Saurabh Saha MD PhD, Chief Executive Officer of Centessa, said in a statement, “The clearance of our IND to initiate clinical studies of ORX142 represents a significant milestone, signaling the beginning of an exciting new phase in the clinical development of our OX2R agonist pipeline for indications beyond rare hypersomnias. With our most advanced OX2R agonist, ORX750, advancing in the Phase 2a CRYSTAL-1 study for the treatment of narcolepsy type 1 (NT1), narcolepsy type 2 (NT2) and idiopathic hypersomnia (IH), we are eager to leverage our insights from this new drug class and explore ORX142’s potential to treat a broad range of neurological and neurodegenerative disorders with significant unmet needs. We are excited to begin executing our ORX142 Phase 1 clinical study in acutely sleep-deprived healthy volunteers which is aimed at generating early proof-of-concept data for ORX142 this year which we expect to enable a dose selection for planned studies evaluating ORX142 in patients.”

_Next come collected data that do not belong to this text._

(** [value.chunks(size)]; the fuel is the length. *)
Fixpoint chunks_from (size : Z) (fuel : nat) (value : bytes) : list bytes :=
  match fuel, value with
  | S fuel, _ :: _ =>
      firstn (Z.to_nat size) value :: chunks_from size fuel (skipn (Z.to_nat size) value)
  | _, _ => []
  end.
Definition chunks_of (value : bytes) : list bytes := chunks_from CHUNK_BYTES (length value) value.

(** ** Headers and bookmarks *)

Definition decode_header (bs : bytes) : Result (Z * Z * bytes) :=
  if zlen bs <? HEADER_BYTES then Err (corrupt "record header is truncated")
  else
    a ← index_range bs 0 8;
    let length := from_le a in
    b ← index_range bs 8 16;
    let count := from_le b in
    let expected_count := if length <=? CHUNK_BYTES then 0 else div_ceil length CHUNK_BYTES in
    if negb (count =? expected_count) then Err (corrupt "record chunk count disagrees with length")
    else if negb (count =? 0) && negb (zlen bs =? HEADER_BYTES) then
      Err (corrupt "chunked record header length mismatch")
    else
      extent ← (if count =? 0
                then ok_or (checked_add u64_max HEADER_BYTES length) (corrupt "record extent overflow")
                else Ok (zlen bs));
      if negb (zlen bs =? extent) then Err (corrupt "inline record length mismatch")
      else
        checksum ← index_range bs 16 48;
        Ok (length, count, checksum).

Definition encode_bookmark (b : Bookmark) : bytes := le_bytes 8 (term b) ++ le_bytes 8 (index b).

Definition decode_bookmark (bs : bytes) : Result Bookmark :=
  if negb (zlen bs =? 16) then Err (corrupt "durable bookmark length mismatch")
  else
    t ← index_range bs 0 8;
    i ← index_range bs 8 (zlen bs);
    let b := mkBookmark (from_le t) (from_le i) in
    if negb (Bool.eqb (term b =? 0) (index b =? 0)) then Err (corrupt "durable bookmark is invalid")
    else Ok b.

Section store.
Context {T C : Type} `{Redb T C} `{Allocator}.

Record Database := mkDatabase { metadata : T; records : T; chunks : C }.

(** ** Reading *)

Fixpoint read_chunks (count : nat) (cs : C) (key : bytes) (index length : Z) (value : bytes)
    : Result bytes :=
  match count with
  | O => Ok value
  | S count =>
      found ← chunk_get cs key index;
      chunk ← ok_or found (corrupt "record chunk is absent");
      let expected := Z.min (length - zlen value) CHUNK_BYTES in
      if negb (zlen chunk =? expected) then Err (corrupt "record chunk length mismatch")
      else read_chunks count cs key (index + 1) length (value ++ chunk)
  end.

Definition read_record (cs : C) (key encoded : bytes) : Result bytes :=
  '(length, count, checksum) ← decode_header encoded;
  length ← ok_or (usize_try_from length) (corrupt "record length exceeds process range");
  let expected_count := if length <=? CHUNK_BYTES then 0 else div_ceil length CHUNK_BYTES in
  if negb (count =? expected_count) then Err (corrupt "record chunk count disagrees with length")
  else
    value ←
      (if count =? 0 then
         extent ← ok_or (checked_add usize_max HEADER_BYTES length) (corrupt "record extent overflow");
         if negb (zlen encoded =? extent) then Err (corrupt "inline record length mismatch")
         else index_range encoded HEADER_BYTES (zlen encoded)
       else if negb (zlen encoded =? HEADER_BYTES) then
         Err (corrupt "chunked record header length mismatch")
       else if grant RecordBytes length then
         read_chunks (Z.to_nat count) cs key 0 length []
       else Err (Error_internal "record allocation failed"));
    if bool_decide (blake3 value = checksum) then Ok value
    else Err (corrupt "record checksum mismatch").

(** [RecordReader::get] on the tables a read transaction sees. *)
Definition reader_get (db : Database) (key : bytes) : Result (option bytes) :=
  _ ← transaction_call OpenRecords;
  _ ← transaction_call OpenChunks;
  found ← table_get (records db) key;
  match found with
  | None => Ok None
  | Some value => Some <$> read_record (chunks db) key value
  end.

(** [reader]: a read transaction sees the database as it is now. *)
Definition reader (db : Database) : Result Database :=
  _ ← transaction_call BeginRead;
  Ok db.

Definition get_record (db : Database) (key : bytes) : Result (option bytes) :=
  snapshot ← reader db;
  reader_get snapshot key.

(** The loop of [RecordReader::scan_prefix], over the state of the visitor. *)
Fixpoint scan_entries {St} (cs : C) (prefix : bytes) (visit : St → bytes → bytes → Result St)
    (entries : list (Result (bytes * bytes))) (st : St) : Result St :=
  match entries with
  | [] => Ok st
  | entry :: entries =>
      '(key, value) ← entry;
      if negb (starts_with key prefix) then Ok st
      else
        decoded ← read_record cs key value;
        st ← visit st key decoded;
        scan_entries cs prefix visit entries st
  end.

Definition reader_scan_prefix {St} (db : Database) (prefix : bytes)
    (visit : St → bytes → bytes → Result St) (st : St) : Result St :=
  _ ← transaction_call OpenRecords;
  _ ← transaction_call OpenChunks;
  entries ← table_range (records db) (Included prefix);
  scan_entries (chunks db) prefix visit entries st.

Definition scan_prefix {St} (db : Database) (prefix : bytes)
    (visit : St → bytes → bytes → Result St) (st : St) : Result St :=
  snapshot ← reader db;
  reader_scan_prefix snapshot prefix visit st.

Definition next_after (db : Database) (prefix : bytes) (after : option bytes)
    : Result (option (bytes * bytes)) :=
  _ ← transaction_call BeginRead;
  _ ← transaction_call OpenRecords;
  _ ← transaction_call OpenChunks;
  let start :=
    match after with
    | Some last => if negb (bool_decide (lexZ last prefix = Lt)) then Excluded last else Included prefix
    | None => Included prefix
    end in
  range ← table_range (records db) start;
  match range with
  | [] => Ok None
  | entry :: _ =>
      '(key, value) ← entry;
      if negb (starts_with key prefix) then Ok None
      else decoded ← read_record (chunks db) key value; Ok (Some (key, decoded))
  end.

Definition bookmark (db : Database) : Result Bookmark :=
  _ ← transaction_call BeginRead;
  _ ← transaction_call OpenMetadata;
  found ← table_get (metadata db) bookmark_key;
  value ← ok_or found (corrupt "missing durable bookmark");
  decode_bookmark value.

In addition to these standard assessments, the study will include a placebo-controlled crossover pharmacodynamic (PD) component. This portion will use the Maintenance of Wakefulness Test (MWT) and the Karolinska Sleepiness Scale (KSS) to measure the effects of ORX142 on alertness in healthy adults subjected to acute sleep deprivation. Centessa plans to initiate the first-in-human trial in the near future, with initial clinical data expected later this year. The advancement of ORX142 reinforces the company's commitment to its orexin-based research and its potential to provide new treatment options for disorders that impact the brain and nervous system.